Worse than what was expected, Singapore’s economy fell to a record low in the second quarter of 2020 after the country has been hit by the COVID-19 pandemic, according to the estimates released by the Ministry of Trade and Industry on August 11, 2020.
The Ministry reported a decline of 42.9% in the economy compared to the government’s earlier estimates of 41.2% in the previous three months on an annualized and seasonally adjusted basis.
With a significant fall of record 13.2% on a year-on-year basis in the gross domestic product (GDP) in the second quarter of 2020 versus 12.6% as forecast by the government, Singapore has entered a technical recession. So, the government has decided to revise its economic forecast for 2020.
Considering the negative economic trend in major Asian economies, the Singaporean government is expecting a decline of 5% and 7% in the GDP in 2020 compared to its previous estimate of 4% to 7%.
Singapore was put under a partial lockdown in April 2020 to curb the spread of COVID-19 transmission. However, the country reopened in June 2020 with few relaxations in the restrictions to revive the economy.

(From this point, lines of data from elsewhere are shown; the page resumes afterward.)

(** * Watermarking tool: the endpoint of [server.js] and the service
    module [watermarkService] it calls (the module's text is the last
    part of [src/src/App.jsx])

    A shallow embedding of the upload endpoint, the per-phrase overlay
    builder, the sequential orchestrator and the packager, with the
    third-party collaborators (PDF parser, remote compositor, archiver)
    taken as parameters. *)

From Stdlib Require Import PrimFloat.
From Stdlib Require Import ZArith NArith List String Ascii Bool Lia.
From Stdlib Require SpecFloat FloatOps.
From stdpp Require Import base option list gmap.

Local Open Scope N_scope.

(** ** JavaScript strings

    A JavaScript string is a sequence of UTF-16 code units; the regular
    expressions of the source carry no [u] flag, so they work on code
    units as well. *)

Abbreviation jsstring := (list N).

(** Literals of the source, all ASCII, are written [str "..."]. *)
Fixpoint str (s : string) : jsstring :=
  match s with
  | EmptyString => []
  | String a r => N_of_ascii a :: str r
  end.
Arguments str : simpl never.

Definition in_range (lo hi c : N) : bool := (lo <=? c) && (c <=? hi).

(** The class [\s] of a regular expression, which is also the set that
    [String.prototype.trim] strips: WhiteSpace and LineTerminator of
    ECMA-262. *)
Definition is_space (c : N) : bool :=
  in_range 9 13 c || (c =? 32) || (c =? 160) || (c =? 5760)
  || in_range 8192 8202 c || (c =? 8232) || (c =? 8233) || (c =? 8239)
  || (c =? 8287) || (c =? 12288) || (c =? 65279).

(** The class [a-zA-Z0-9]. *)
Definition is_alnum (c : N) : bool :=
  in_range 97 122 c || in_range 65 90 c || in_range 48 57 c.

Definition underscore : N := 95.
Definition comma : N := 44.
Definition slash : N := 47.

(** [s.replace(/[^a-zA-Z0-9\s]/g, '')]: every code unit outside the class
    is deleted. *)
Definition strip_unsafe (s : jsstring) : jsstring :=
  List.filter (fun c => is_alnum c || is_space c) s.

(** [s.replace(/\s+/g, '_')]: every maximal run of white space becomes one
    underscore. [in_run] tells that the previous code unit was white space
    (the run's underscore is already out). *)
Fixpoint collapse_spaces (in_run : bool) (s : jsstring) : jsstring :=
  match s with
  | [] => []
  | c :: r =>
      if is_space c
      then (if in_run then collapse_spaces true r
            else underscore :: collapse_spaces true r)
      else c :: collapse_spaces false r
  end.

(** [text.replace(/[^a-zA-Z0-9\s]/g, '').replace(/\s+/g, '_')] of
    [processMultipleWatermarks]. *)
Definition sanitize (text : jsstring) : jsstring :=
  collapse_spaces false (strip_unsafe text).

(** [String.prototype.trim]. *)
Fixpoint trimStart (s : jsstring) : jsstring :=
  match s with
  | [] => []
  | c :: r => if is_space c then trimStart r else s
  end.

Definition trimEnd (s : jsstring) : jsstring := rev (trimStart (rev s)).

Definition trim (s : jsstring) : jsstring := trimEnd (trimStart s).

(** [s.split(sep)] for a one-unit separator: never the empty list. *)
Fixpoint split (sep : N) (s : jsstring) : list jsstring :=
  match s with
  | [] => [[]]
  | c :: r =>
      if c =? sep then [] :: split sep r
      else match split sep r with
           | [] => [[c]]
           | h :: t => (c :: h) :: t
           end
  end.

Fixpoint starts_with (pre s : jsstring) : bool :=
  match pre, s with
  | [], _ => true
  | _ :: _, [] => false
  | a :: pre', b :: s' => (a =? b) && starts_with pre' s'
  end.

(** A string without white space. *)
Definition no_space (s : jsstring) : Prop := Forall (fun c => is_space c = false) s.

(** A string that does not start with white space. *)
Definition head_ok (s : jsstring) : Prop :=
  match s with
  | [] => True
  | c :: _ => is_space c = false
  end.

(** ** JavaScript numbers

    A Number is an IEEE 754 binary64 value: the kernel's primitive floats. *)

Abbreviation number := PrimFloat.float.

(** [ToBoolean] of a Number: false on [+0], [-0] and [NaN]. *)
Definition falsy (x : number) : bool := PrimFloat.is_zero x || PrimFloat.is_nan x.

(** [x || d] on Numbers. *)
Definition or_else (x d : number) : number := if falsy x then d else x.

(** The Number nearest to a signed integer (ties to even); a zero keeps the
    sign asked for. *)
Definition number_of_int (negative : bool) (m : N) : number :=
  FloatOps.SF2Prim
    (SpecFloat.binary_normalize FloatOps.prec FloatOps.emax
       (if negative then Z.opp (Z.of_N m) else Z.of_N m) 0 negative).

The partial lockdown that was implemented between April-June 2020 has affected various industries and impacted the economy of the country. The businesses that felt the burn include construction, manufacturing, tourism, food services, retail, and many others.
Furthermore, with the decline in exports due to weak global demand, sectors like transportation and wholesale trade suffered severe losses in revenues.

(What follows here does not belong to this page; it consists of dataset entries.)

(** * RemindMe: a shallow embedding of [src/main.tsx]

    The application has three entry points that the host platform calls:
    the submit handler of the time input form (stage 1), the submit handler
    of the confirmation form (stage 2) and the [onRun] body of the
    scheduler job.  Stage 1 and stage 2 share data through a Redis hash
    ([RemindMeFormDataFlow]).

    Every handler is an [async] function whose awaits run in program order,
    so a handler is embedded as a state transformer over a [World] that
    holds the Redis store, the Reddit directory, the clock and the trace of
    the calls made to the host. *)

From Stdlib Require Import ZArith Ascii String Decimal DecimalString DecimalZ.
From stdpp Require Import gmap strings list fin_maps.

Local Open Scope Z_scope.

(** ** JavaScript values the program handles *)

(** The [number]s of this program are epoch-millisecond timestamps: integral
    values, or [NaN] (the time value of an invalid [Date] and the result of
    [Number] on text that is no numeric literal). *)
Inductive number :=
| Num (z : Z)
| NaN.

#[global] Instance number_eq_dec : EqDecision number.
Proof. solve_decision. Defined.

(** [String(n)] on an integral number: its decimal digits, with a leading
    ["-"] when negative; [String(NaN)] is ["NaN"]. *)
Definition ToString (n : number) : string :=
  match n with
  | Num z => NilZero.string_of_int (Z.to_int z)
  | NaN => "NaN"
  end.

(** [Number(s)] on the signed decimal integer literals: the strings that
    [ToString] produces on integral numbers, with an optional ["+"].  The
    empty string converts to [0] and ["NaN"] to [NaN].  The rest of the
    numeric grammar of the language (fractions, exponents, other radixes,
    surrounding white space, [Infinity]) is outside this embedding: such
    text is mapped to [NaN] as well.  The application only ever stores the
    result of [ToString]. *)
Definition ToNumber (s : string) : number :=
  match s with
  | EmptyString => Num 0
  | String a s' =>
      if Ascii.eqb a "-"%char then
        match NilZero.uint_of_string s' with
        | Some d => Num (- Z.of_uint d)
        | None => NaN
        end
      else if Ascii.eqb a "+"%char then
        match NilZero.uint_of_string s' with
        | Some d => Num (Z.of_uint d)
        | None => NaN
        end
      else
        match NilZero.uint_of_string s with
        | Some d => Num (Z.of_uint d)
        | None => NaN
        end
  end.

(** [!x] for [x : string | undefined]: the empty string and [undefined] are
    falsy. *)
Definition truthy (x : option string) : bool :=
  match x with
  | Some s => negb (String.eqb s "")
  | None => false
  end.

(** ** [Date] *)

(** A [Date] object is its time value. *)
Record Date := mkDate { getTime : number }.

#[global] Instance Date_eq_dec : EqDecision Date.
Proof. solve_decision. Defined.

Definition maxTimeValue : Z := 8640000000000000.

(** [new Date(v)]: the time value is clipped, a value out of range or [NaN]
    gives the invalid date. *)
Definition new_Date (v : number) : Date :=
  match v with
  | Num z => if Z.abs z <=? maxTimeValue then mkDate (Num z) else mkDate NaN
  | NaN => mkDate NaN
  end.

(** [a <= b] and [a < b] on numbers: false as soon as one side is [NaN]. *)
Definition number_le (a b : number) : bool :=
  match a, b with
  | Num x, Num y => x <=? y
  | _, _ => false
  end.

Definition number_lt (a b : number) : bool :=
  match a, b with
  | Num x, Num y => x <? y
  | _, _ => false
  end.

(** [d1 <= d2] on dates compares the time values. *)
Definition Date_le (d1 d2 : Date) : bool :=
  number_le (getTime d1) (getTime d2).

Definition dec (z : Z) : string := NilZero.string_of_int (Z.to_int z).

Definition pad2 (z : Z) : string :=
  if z <? 10 then "0" +:+ dec z else dec z.

Definition pad4 (z : Z) : string :=
  if z <? 10 then "000" +:+ dec z
  else if z <? 100 then "00" +:+ dec z
  else if z <? 1000 then "0" +:+ dec z
  else dec z.

Definition msPerDay : Z := 86400000.

Definition weekDayName (w : Z) : string :=
  nth (Z.to_nat w) ["Sun"; "Mon"; "Tue"; "Wed"; "Thu"; "Fri"; "Sat"] "".

Definition monthName (m : Z) : string :=
  nth (Z.to_nat (m - 1))
    ["Jan"; "Feb"; "Mar"; "Apr"; "May"; "Jun";
     "Jul"; "Aug"; "Sep"; "Oct"; "Nov"; "Dec"] "".

(** Year, month (1 to 12) and day of the month of a day number counted from
    1970-01-01, in the proleptic Gregorian calendar. *)
Definition civilFromDays (days : Z) : Z * Z * Z :=
  let z := days + 719468 in
  let era := z / 146097 in
  let doe := z - era * 146097 in
  let yoe := (doe - doe / 1460 + doe / 36524 - doe / 146096) / 365 in
  let doy := doe - (365 * yoe + yoe / 4 - yoe / 100) in
  let mp := (5 * doy + 2) / 153 in
  let d := doy - (153 * mp + 2) / 5 + 1 in
  let m := if mp <? 10 then mp + 3 else mp - 9 in
  let y := yoe + era * 400 + (if m <=? 2 then 1 else 0) in
  (y, m, d).

(** [d.toUTCString()]: ["Www, DD Mmm YYYY HH:mm:ss GMT"], or
    ["Invalid Date"]. *)
Definition toUTCString (d : Date) : string :=
  match getTime d with
  | NaN => "Invalid Date"
  | Num tv =>
      let day := tv / msPerDay in
      let ms := tv mod msPerDay in
      let '(y, m, dd) := civilFromDays day in
      weekDayName ((day + 4) mod 7) +:+ ", " +:+ pad2 dd +:+ " " +:+
      monthName m +:+ " " +:+ (if y <? 0 then "-" else "") +:+
      pad4 (Z.abs y) +:+ " " +:+
      pad2 (ms / 3600000) +:+ ":" +:+ pad2 (ms / 60000 mod 60) +:+ ":" +:+
      pad2 (ms / 1000 mod 60) +:+ " GMT"
  end.

(** ** Data of the application *)

Definition APP_NAME : string := "RemindMe".
Definition REMINDER_JOB_NAME : string := "reminder".

Record ReminderJobData := mkReminderJobData {
  data_userId : string;
  data_postId : string;
  initTimestamp : number
}.

Record RemindMeFormData := mkRemindMeFormData {
  reminderTimestamp : number
}.

(** The part of [Devvit.Context] that identifies the interaction: both
    identifiers are optional in the host's type. *)
Record Context := mkContext {
  userId : option string;
  postId : option string
}.

Record User := mkUser { username : string }.
Record Post := mkPost { title : string; permalink : string }.

Record ScheduledJob := mkScheduledJob {
  name : string;
  runAt : Date;
  data : ReminderJobData
}.

Inductive FormKey := TimeInputForm | TimeConfirmationForm.

(** ** The host: Redis, Reddit, scheduler, UI and clock *)

(** The hashes of the Redis store and the time to live, in seconds, last
    set on a key.  The eviction of a key whose time to live has run out is
    the host's and is not part of this embedding. *)
Record Redis := mkRedis {
  hashes : gmap string (gmap string string);
  expiry : gmap string Z
}.

(** One entry per call made to the host, in program order. *)
Inductive Effect :=
| RedisHSet (key : string) (fieldValues : gmap string string)
| RedisExpire (key : string) (seconds : Z)
| RedisHMGet (key : string) (fields : list string)
| RedisDel (key : string)
| GetUserById (id : string)
| GetPostById (id : string)
| SendPrivateMessage (to subject text : string)
| ShowToast (text : string)
| ShowForm (form : FormKey) (formData : option RemindMeFormData)
| RunJob (job : ScheduledJob).

Record World := mkWorld {
  redis : Redis;
  users : gmap string User;
  posts : gmap string Post;
  now : Z;
  trace : list Effect
}.

(** An [async] function: it reads and updates the world and returns. *)
Definition Task (A : Type) : Type := World -> A * World.

#[global] Instance Task_ret : MRet Task := fun A x w => (x, w).
#[global] Instance Task_bind : MBind Task :=
  fun A B f m w => let '(a, w') := m w in f a w'.

Definition emit (e : Effect) (w : World) : World :=
  mkWorld (redis w) (users w) (posts w) (now w) (trace w ++ [e]).

Definition set_redis (r : Redis) (w : World) : World :=
  mkWorld r (users w) (posts w) (now w) (trace w).

(** [HSET key field value ...]: the given fields are written over the hash
    stored at [key], which is created when it does not exist. *)
Definition hSet (key : string) (fieldValues : gmap string string) : Task unit :=
  fun w =>
    let r := redis w in
    let h := fieldValues ∪ default ∅ (hashes r !! key) in
    (tt, set_redis (mkRedis (<[key := h]> (hashes r)) (expiry r))
           (emit (RedisHSet key fieldValues) w)).

(** [EXPIRE key seconds]: sets the time to live of an existing key. *)
Definition expire (key : string) (seconds : Z) : Task unit :=
  fun w =>
    let r := redis w in
    let r' := match hashes r !! key with
              | Some _ => mkRedis (hashes r) (<[key := seconds]> (expiry r))
              | None => r
              end in
    (tt, set_redis r' (emit (RedisExpire key seconds) w)).

(** [HMGET key field ...]: one value per requested field, absent when the
    key or the field does not exist. *)
Definition hMGet (key : string) (fields : list string)
  : Task (list (option string)) :=
  fun w =>
    (map (fun f => hashes (redis w) !! key ≫= fun h => h !! f) fields,
     emit (RedisHMGet key fields) w).

(** [DEL key]. *)
Definition del (key : string) : Task unit :=
  fun w =>
    let r := redis w in
    (tt, set_redis (mkRedis (delete key (hashes r)) (delete key (expiry r)))
           (emit (RedisDel key) w)).

Definition getUserById (id : string) : Task (option User) :=
  fun w => (users w !! id, emit (GetUserById id) w).

Definition getPostById (id : string) : Task (option Post) :=
  fun w => (posts w !! id, emit (GetPostById id) w).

Singapore is one of those nations that is heavily reliant on trade and with the global economic downturn due to COVID-19, its economy will take more than normal to recover, said Trade and Industry Minister Chan Chun Sing.
Despite the government measures to bring the economy back on track, which includes an economic stimulus worth $72 billion from GDP, there is uncertainty in the near-term over how long it would take to recover.
The Monetary Authority of Singapore is carefully tracking the economic situation of the country and will decide its monetary policy in October 2020, said its deputy managing director Edward Robinson.
As most of the sectors in the country are reliant on foreign workers, the government has introduced various schemes to support the workers, such as providing wage subsidies, traineeship opportunities and job support in the public sector.